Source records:
- Opening Delimiter -
(** * XBee profiles: a shallow embedding of [digi/xbee/profile.py]

    The development follows the layout of the Python module:
    - [Py]: the few Python built-ins the module relies on ([int], [str.split],
      [str.upper], [bytearray(s, 'utf8')], insertion-ordered [dict]);
    - [Codec]: [XBeeSettingType], [XBeeSettingFormat] and
      [XBeeProfileSetting._setting_value_to_bytearray];
    - [Archive]: the parts of [XBeeProfile] that parse the firmware descriptor
      (region lock, AT settings) and its finaliser [__del__];
    - [Updater]: [_ProfileUpdater], as a state-and-exception monad over a
      device handle whose collaborators are driven by an oracle;
    - [Entry]: [apply_xbee_profile].

    Python [str] values are modelled by [string], one [ascii] per code point
    (code points below 256). *)

From Stdlib Require Import ZArith List String Ascii Bool Lia Sorted.
From Stdlib Require Import RelationClasses Morphisms.
Import ListNotations.
Open Scope string_scope.
Open Scope list_scope.
Open Scope Z_scope.

(* ===================================================================== *)
(** * Python built-ins *)
(* ===================================================================== *)

Module Py.

Definition ord (c : ascii) : Z := Z.of_N (N_of_ascii c).

(** [bytearray(s, 'utf8')]: one byte below U+0080, two bytes from U+0080 to
    U+00FF. *)
Definition utf8_char (c : ascii) : list Z :=
  let n := ord c in
  if n <? 128 then [n]
  else [Z.lor 192 (Z.shiftr n 6); Z.lor 128 (Z.land n 63)].

Fixpoint utf8 (s : string) : list Z :=
  match s with
  | EmptyString => []
  | String c r => utf8_char c ++ utf8 r
  end.

(** [str.upper()] on the ASCII letters (AT mnemonics are ASCII). *)
Definition upper_char (c : ascii) : ascii :=
  let n := ord c in
  if (97 <=? n) && (n <=? 122) then ascii_of_N (Z.to_N (n - 32)) else c.

Fixpoint upper (s : string) : string :=
  match s with
  | EmptyString => EmptyString
  | String c r => String (upper_char c) (upper r)
  end.

(** [sep in s] for a one-character [sep]. *)
Fixpoint contains (sep : ascii) (s : string) : bool :=
  match s with
  | EmptyString => false
  | String c r => Ascii.eqb c sep || contains sep r
  end.

(** [s.split(sep)] for a one-character [sep]: every occurrence splits, empty
    fields are kept. *)
Fixpoint split_acc (sep : ascii) (cur : string) (s : string) : list string :=
  match s with
  | EmptyString => [cur]
  | String c r =>
      if Ascii.eqb c sep then cur :: split_acc sep EmptyString r
      else split_acc sep (String.append cur (String c EmptyString)) r
  end.

Definition split (sep : ascii) (s : string) : list string :=
  split_acc sep EmptyString s.

(** Characters [int()] strips around a [str] literal. *)
Definition is_space (c : ascii) : bool :=
  let n := ord c in
  ((9 <=? n) && (n <=? 13)) || ((28 <=? n) && (n <=? 32))
  || (n =? 133) || (n =? 160).

Fixpoint lstrip (s : string) : string :=
  match s with
  | String c r => if is_space c then lstrip r else s
  | EmptyString => EmptyString
  end.

Fixpoint rev_string_acc (s acc : string) : string :=
  match s with
  | EmptyString => acc
  | String c r => rev_string_acc r (String c acc)
  end.

Definition rev_string (s : string) : string := rev_string_acc s EmptyString.

Definition strip (s : string) : string :=
  rev_string (lstrip (rev_string (lstrip s))).

(** Value of a digit in the given base (10 or 16), if it is one. *)
Definition digit (base : Z) (c : ascii) : option Z :=
  let n := ord c in
  let v := if (48 <=? n) && (n <=? 57) then n - 48
           else if (65 <=? n) && (n <=? 70) then n - 55
           else if (97 <=? n) && (n <=? 102) then n - 87
           else 99 in
  if v <? base then Some v else None.

(** Digits with single underscores between them; [after_digit] tells whether
    the previous character was a digit (an underscore is legal only then),
    [seen] whether at least one digit has been read. *)
Fixpoint digits (base : Z) (after_digit seen : bool) (acc : Z) (s : string)
  : option Z :=
  match s with
  | EmptyString => if after_digit && seen then Some acc else None
  | String c r =>
      if Ascii.eqb c "_"%char then
        if after_digit then digits base false seen acc r else None
      else
        match digit base c with
        | Some v => digits base true true (acc * base + v) r
        | None => None
        end
  end.

Definition unsigned_literal (base : Z) (s : string) : option Z :=
  match s with
  | String "0" (String x r) =>
      if (base =? 16) && (Ascii.eqb x "x" || Ascii.eqb x "X")
      then digits base true false 0 r
      else digits base false false 0 s
  | _ => digits base false false 0 s
  end.

(** [int(s, base)] for [base] 10 or 16; [None] stands for [ValueError]. *)
Definition int (base : Z) (s : string) : option Z :=
  match strip s with
  | String "+" r => unsigned_literal base r
  | String "-" r => option_map Z.opp (unsigned_literal base r)
  | t => unsigned_literal base t
  end.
- Closing Delimiter -
> Task item: All lines from the one containing "None => None" through the end of the data, and no others, are to be given again word for word.

> Answer section:
        | None => None
        end
  end.

Definition unsigned_literal (base : Z) (s : string) : option Z :=
  match s with
  | String "0" (String x r) =>
      if (base =? 16) && (Ascii.eqb x "x" || Ascii.eqb x "X")
      then digits base true false 0 r
      else digits base false false 0 s
  | _ => digits base false false 0 s
  end.

(** [int(s, base)] for [base] 10 or 16; [None] stands for [ValueError]. *)
Definition int (base : Z) (s : string) : option Z :=
  match strip s with
  | String "+" r => unsigned_literal base r
  | String "-" r => option_map Z.opp (unsigned_literal base r)
  | t => unsigned_literal base t
  end.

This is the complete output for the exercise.